Here's the Python SDK in action. Same interface, different models:

import litellm
 
# Call OpenAI
response = litellm.completion(
    model="gpt-4o",
    messages=[{"role": "user", "content": "Summarize this product description."}],
    max_tokens=256,
)
print(response.choices[0].message.content)
 
# Call Anthropic -- same interface
response = litellm.completion(
    model="anthropic/claude-sonnet-4-20250514",
    messages=[{"role": "user", "content": "Summarize this product description."}],
    max_tokens=256,
)
print(response.choices[0].message.content)
 
# Call your self-hosted model -- still the same interface
response = litellm.completion(
    model="ollama/llama3.2",
    messages=[{"role": "user", "content": "Summarize this product description."}],
    api_base="http://localhost:11434",
    max_tokens=256,
)
print(response.choices[0].message.content)

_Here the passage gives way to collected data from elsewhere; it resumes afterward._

(** An entry as a parameter file gives it: a name without an equals sign, a value. *)
Definition well_formed (fv : entry) : Prop :=
  cut equals (mbvfv_var fv) = None /\ is_Some (mbvfv_value fv).

(** What the override file holds. *)
Definition override_list (g : params_globals) : Z + list entry :=
  match override_param_file g with
  | None => inr []
  | Some file =>
      let '(rc, params) := parse_paramfile (Some file) [] in
      if parse_passes rc then inr params else inl rc
  end.

(** [a], or [b] when there is none. *)
Definition or_else (a b : cstr) : cstr := match a with Some x => Some x | None => b end.

Lemma or_else_assoc a b c : or_else (or_else a b) c = or_else a (or_else b c).
Proof. by destruct a. Qed.

Lemma env_name_inj v w : env_name v = env_name w -> v = w.
Proof.
  unfold env_name. destruct (check_pmix_param v), (check_pmix_param w); simpl;
    intros E; by simplify_eq.
Qed.

Lemma prefixed_valid p v : p <> ""%string -> cut equals p = None -> cut equals v = None ->
  valid_name (p ++ v)%string = true.
Proof.
  intros Hp Hc Hv. unfold valid_name. rewrite cut_app_None by done. by destruct p.
Qed.

Lemma env_name_valid v : cut equals v = None -> valid_name (env_name v) = true.
Proof.
  intros Hv. unfold env_name. by destruct (check_pmix_param v); apply prefixed_valid.
Qed.

Lemma first_value_app v l1 l2 : Forall well_formed l1 ->
  first_value v (l1 ++ l2) = or_else (first_value v l1) (first_value v l2).
Proof.
  induction 1 as [|fv l1 [_ [x Hx]] _ IH]; [done|]. simpl.
  destruct (String.eqb v (mbvfv_var fv)); [by rewrite Hx|done].
Qed.

Lemma take_match_spec var l :
  match take_match var l with
  | None => first_value var l = None /\ Forall (fun fv => var <> mbvfv_var fv) l
  | Some (fv, rest) => mbvfv_var fv = var /\ first_value var l = mbvfv_value fv /\
      fv :: rest ≡ₚ l /\ forall w, w <> var -> first_value w rest = first_value w l
  end.
Proof.
  induction l as [|x l IH]; simpl; [by split|].
  destruct (String.eqb_spec var (mbvfv_var x)) as [E|Hn].
  { repeat split; [done..|]. intros w Hw.
    by destruct (String.eqb_spec w (mbvfv_var x)); [congruence|]. }
  destruct (take_match var l) as [[fv rest]|]; simpl.
  - destruct IH as (-> & -> & Hp & Hw). repeat split; [|].
    + rewrite <- Hp. apply Permutation_swap.
    + intros w Hne. by rewrite Hw.
  - destruct IH as [-> Hall]. by split; [|constructor].
Qed.

Lemma cross_check_good params params2 pfinal :
  Forall well_formed params -> Forall well_formed params2 -> Forall well_formed pfinal ->
  let '(pf, rest) := cross_check params params2 pfinal in
  Forall well_formed (pf ++ rest) /\
  forall v, first_value v (pf ++ rest) =
    or_else (first_value v pfinal) (or_else (first_value v params2) (first_value v params)).
Proof.
  intros Hp. revert params2 pfinal. induction Hp as [|fv params Hfv Hp IH];
    intros params2 pfinal H2 Hf; simpl.
  { split; [by apply Forall_app|]. intros v. rewrite first_value_app by done.
    by destruct (first_value v params2). }
  pose proof (take_match_spec (mbvfv_var fv) params2) as Ht.
  destruct (take_match (mbvfv_var fv) params2) as [[fv2 rest]|].
  - destruct Ht as (Hvar & Hval & Hperm & Hrest).
    rewrite <- Hperm in H2. apply Forall_cons in H2 as [Hfv2 H2].
    specialize (IH rest (pfinal ++ [fv2]) H2 ltac:(by apply Forall_app; auto)).
    destruct (cross_check params rest (pfinal ++ [fv2])) as [pf r]. destruct IH as [Hg IH].
    split; [done|]. intros v. rewrite IH, first_value_app, or_else_assoc by done. f_equal. simpl.
    rewrite Hvar. destruct (String.eqb_spec v (mbvfv_var fv)) as [->|Hne].
    + rewrite Hval. by destruct Hfv2 as [_ [x ->]].
    + by rewrite Hrest.
  - destruct Ht as [Hval _].
    specialize (IH params2 (pfinal ++ [fv]) H2 ltac:(by apply Forall_app; auto)).
    destruct (cross_check params params2 (pfinal ++ [fv])) as [pf r]. destruct IH as [Hg IH].
    split; [done|]. intros v. rewrite IH, first_value_app, or_else_assoc by done. f_equal. simpl.
    destruct (String.eqb_spec v (mbvfv_var fv)) as [->|Hne]; [|done].
    rewrite Hval. by destruct Hfv as [_ [x ->]].
Qed.

(** The final list has the variables of both, the user's entry first. *)
Lemma merge_defaults_spec sys user :
  Forall well_formed sys -> Forall well_formed user ->
  Forall well_formed (merge_defaults sys user) /\
  forall v, first_value v (merge_defaults sys user) =
    or_else (first_value v user) (first_value v sys).
Proof.
  intros Hs Hu. unfold merge_defaults.
  pose proof (cross_check_good sys user [] Hs Hu ltac:(constructor)) as Hc.
  by destruct (cross_check sys user []).
Qed.

Lemma setenv_spec name x overwrite e :
  valid_name name = true ->
  exists e', setenv name (Some x) overwrite e = Done (tt, e') /\
    environ e' !! name = (if overwrite then Some x else or_else (environ e !! name) (Some x)) /\
    forall n, n <> name -> environ e' !! n = environ e !! n.
Proof.
  intros Hn. unfold setenv. rewrite Hn. simpl. destruct overwrite; simpl.
  { eexists; split; [done|]. simpl. split; [by simplify_map_eq|]. intros. by simplify_map_eq. }
  case_bool_decide as Ho; (eexists; split; [done|]); simpl.
  - rewrite Ho. split; [by simplify_map_eq|]. intros. by simplify_map_eq.
  - by destruct (environ e !! name).
Qed.

(** A name no entry of the list sets. *)
Definition unset_by (l : list entry) (n : string) : Prop :=
  Forall (fun fv => n <> env_name (mbvfv_var fv)) l.

Lemma default_env_all l e : Forall well_formed l ->
  exists e', each default_env l e = Done (tt, e') /\
    (forall v, environ e' !! env_name v = or_else (environ e !! env_name v) (first_value v l)) /\
    forall n, unset_by l n -> environ e' !! n = environ e !! n.
Proof.
  intros Hl. revert e. induction Hl as [|fv l [Hc [x Hx]] _ IH]; intros e.
  { exists e. split; [done|]. split; [|done]. intros v. by destruct (environ e !! env_name v). }
  destruct (setenv_spec (env_name (mbvfv_var fv)) x false e) as (e1 & E1 & Hset & Hother).
  { by apply env_name_valid. }
  destruct (IH e1) as (e' & E' & Hv & Hn). exists e'.
  split.
  { cbn [each]. erewrite act_bind_Done; [exact E'|]. unfold default_env. by rewrite Hx. }
  split.
  - intros v. rewrite Hv. cbn [first_value].
    destruct (String.eqb_spec v (mbvfv_var fv)) as [->|Hne].
    + rewrite Hset, Hx. simpl. by destruct (environ e !! _).
    + rewrite Hother; [done|]. intros E. by apply env_name_inj in E.
  - intros n Hun. apply Forall_cons in Hun as [Hun1 Hun]. by rewrite Hn, Hother.
Qed.

Lemma force_env_run suppress fv e x :
  mbvfv_value fv = Some x -> cut equals (mbvfv_var fv) = None ->
  exists e', force_env suppress fv e = Done (tt, e') /\
    environ e' !! env_name (mbvfv_var fv) = Some x /\
    forall n, n <> env_name (mbvfv_var fv) -> environ e' !! n = environ e !! n.
Proof.
  intros Hx Hc. unfold force_env. rewrite Hx.
  set (w := negb suppress && negb (bool_decide (environ e !! env_name (mbvfv_var fv) = None))).
  destruct (setenv_spec (env_name (mbvfv_var fv)) x true
              (if w then e <| warned := warned e ++ [env_name (mbvfv_var fv)] |> else e))
    as (e' & E & Hset & Hother); [by apply env_name_valid|].
  exists e'. split.
  - run_act. fold w. by destruct w.
  - split; [done|]. intros n Hn. rewrite Hother by done. by destruct w.
Qed.

Lemma force_env_all suppress l e : Forall well_formed l ->
  exists e', each (force_env suppress) l e = Done (tt, e') /\
    (forall v, environ e' !! env_name v = or_else (last_value v l) (environ e !! env_name v)) /\
    forall n, unset_by l n -> environ e' !! n = environ e !! n.
Proof.
  intros Hl. revert e. induction Hl as [|fv l [Hc [x Hx]] Hl IH]; intros e; [by exists e|].
  destruct (force_env_run suppress fv e x Hx Hc) as (e1 & E1 & Hset & Hother).
  destruct (IH e1) as (e' & E' & Hv & Hn). exists e'.
  split; [cbn [each]; by erewrite act_bind_Done|]. split.
  - intros v. rewrite Hv. unfold last_value. simpl. rewrite first_value_app by by apply Forall_rev.
    rewrite or_else_assoc. f_equal. simpl.
    destruct (String.eqb_spec v (mbvfv_var fv)) as [->|Hne]; [by rewrite Hset, Hx|].
    apply Hother. intros E. by apply env_name_inj in E.
  - intros n Hun. apply Forall_cons in Hun as [Hun1 Hun]. by rewrite Hn, Hother.
Qed.

(** The override file keeps the variables of the final list, and the values of those
    it does not set. *)
Lemma override_entries_run suppress params l e :
  Forall well_formed params -> Forall well_formed l ->
  exists l' e', override_entries suppress params l e = Done (l', e') /\
    environ e' = environ e /\ Forall well_formed l' /\
    (mbvfv_var <$> l') = (mbvfv_var <$> l) /\
    forall v, first_value v params = None -> first_value v l' = first_value v l.
Proof.
  intros Hp Hl. revert e. induction Hl as [|fv l Hfv Hl IH]; intros e; [by exists [], e|].
  assert (exists fv' e1, override_entry suppress params fv e = Done (fv', e1) /\
      environ e1 = environ e /\ well_formed fv' /\ mbvfv_var fv' = mbvfv_var fv /\
      (first_value (mbvfv_var fv) params = None -> fv' = fv)) as (fv' & e1 & E1 & He & Hg & Hv & Hk).
  { unfold override_entry. pose proof (take_match_spec (mbvfv_var fv) params) as Ht.
    destruct (take_match (mbvfv_var fv) params) as [[fv2 rest]|]; [|by exists fv, e].
    destruct Ht as (Hvar & Hval & Hperm & _). rewrite <- Hperm in Hp.
    apply Forall_cons in Hp as [[_ [x Hx]] _]. rewrite Hval, Hvar.
    exists (Entry (mbvfv_var fv) (Some x)). unfold well_formed. rewrite Hx.
    run_act. destruct Hfv as [Hc _].
    destruct suppress; simpl; eexists; (split; [done|]); repeat split; (done || by eauto). }
  destruct (IH e1) as (l' & e' & E' & He' & Hg' & Hv' & Hf').
  exists (fv' :: l'), e'. split.
  { cbn [override_entries]. erewrite act_bind_Done by exact E1. by erewrite act_bind_Done. }
  split; [congruence|]. split; [by constructor|]. split; [cbn; congruence|].
  intros v Hno. cbn [first_value]. rewrite Hv, Hf' by done.
  destruct (String.eqb_spec v (mbvfv_var fv)) as [->|]; [by rewrite Hk|done].
Qed.

(** ** The command line *)

Definition value_ok (v : string) : bool := bool_decide (is_Some (cut equals v)).

Definition option_ok (opt : option (option (list string))) : bool :=
  match opt with None => true | Some None => false | Some (Some l) => forallb value_ok l end.

Definition cli_ok (c : cli) : bool :=
  option_ok (cli_pmixmca c) && option_ok (cli_mca c) && option_ok (cli_dmca c).

(** What an option sets, in order. *)
Definition option_settings (prefix : string) (opt : option (option (list string))) : list entry :=
  omap (fun v => '(a, b) ← cut equals v; Some (Entry (prefix ++ a)%string (Some b)))
    (default [] (default None opt)).

Definition cli_settings (c : cli) : list entry :=
  option_settings "PMIX_MCA_" (cli_pmixmca c) ++ option_settings "DSCHED_MCA_" (cli_mca c) ++
  option_settings "DSCHED_MCA_" (cli_dmca c).

Lemma option_settings_wf prefix opt :
  cut equals prefix = None -> Forall well_formed (option_settings prefix opt).
Proof.
  intros Hc. unfold option_settings. apply Forall_forall. intros fv Hfv.
  apply list_elem_of_omap in Hfv as (v & _ & Hv).
  destruct (cut equals v) as [[a b]|] eqn:Ev; simpl in Hv; [|done]. injection Hv as <-.
  split; [|by eexists]. apply cut_app_None; [done|by eapply cut_name].
Qed.

Lemma last_value_app n l1 l2 : Forall well_formed l2 ->
  last_value n (l1 ++ l2) = or_else (last_value n l2) (last_value n l1).
Proof.
  intros Hl. unfold last_value. rewrite rev_app_distr. apply first_value_app. by apply Forall_rev.
Qed.

Lemma promote_values_run prefix l e :
  prefix <> ""%string -> cut equals prefix = None ->
  if forallb value_ok l then
    exists l' e', promote_values prefix l e = Done (l', e') /\
      (forall n, environ e' !! n =
         or_else (last_value n (option_settings prefix (Some (Some l)))) (environ e !! n)) /\
      (l <> [] -> forallb value_ok l' = false)
  else promote_values prefix l e = Fault NullDeref.
Proof.
  intros Hp Hc. revert e. induction l as [|v l IH]; intros e; [by exists [], e|].
  cbn [forallb promote_values]. unfold value_ok at 1.
  destruct (cut equals v) as [[a b]|] eqn:Ev; simpl; [|done].
  destruct (setenv_spec (prefix ++ a)%string b true e) as (e1 & E1 & Hset & Hother).
  { apply prefixed_valid; [done..|]. by eapply cut_name. }
  specialize (IH e1). destruct (forallb value_ok l).
  - destruct IH as (l' & e' & E' & Hn & _). exists (a :: l'), e'.
    split; [by do 2 (erewrite act_bind_Done by eassumption)|].
    split; [|intros _; simpl; unfold value_ok; by rewrite (cut_name _ _ _ _ Ev)].
    intros n. rewrite Hn.
    change (v :: l) with ([v] ++ l). unfold option_settings. simpl. rewrite Ev. simpl.
    change (Entry (prefix ++ a)%string (Some b) :: ?l) with ([Entry (prefix ++ a)%string (Some b)] ++ l).
    rewrite last_value_app by by apply (option_settings_wf prefix (Some (Some l))).
    rewrite or_else_assoc. f_equal. cbn.
    destruct (String.eqb_spec n (prefix ++ a)%string) as [->|Hne]; [done|by apply Hother].
  - by erewrite act_bind_Done, act_bind_Fault by eassumption.
Qed.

Three different providers. Three different underlying APIs. One interface. The response object is identical across all three. Your application code doesn't know or care which model answered.

If you're using the proxy mode, it's even simpler. Just point the standard OpenAI SDK at your gateway URL:

from openai import OpenAI
 
client = OpenAI(
    api_key="sk-your-virtual-key",
    base_url="http://localhost:4000",
)
 
response = client.chat.completions.create(
    model="best-available",
    messages=[{"role": "user", "content": "Summarize this product description."}],
)

Your existing OpenAI code works without modification. You just change the base URL and the key.

The Bottom Line

The LLM gateway is becoming as standard as the API gateway was five years ago. If you're building anything serious with LLMs -- especially if your team uses more than one provider -- running a gateway isn't optional anymore. It's infrastructure.

LiteLLM isn't the only option. There's also Portkey, Helicone, and a few others. But LiteLLM is open-source, self-hostable, and the community is moving fast. For most teams, it's the right starting point.

Stop writing provider-specific integration code. Put a gateway in front of your models, and spend your time on the parts of the system that actually differentiate your product.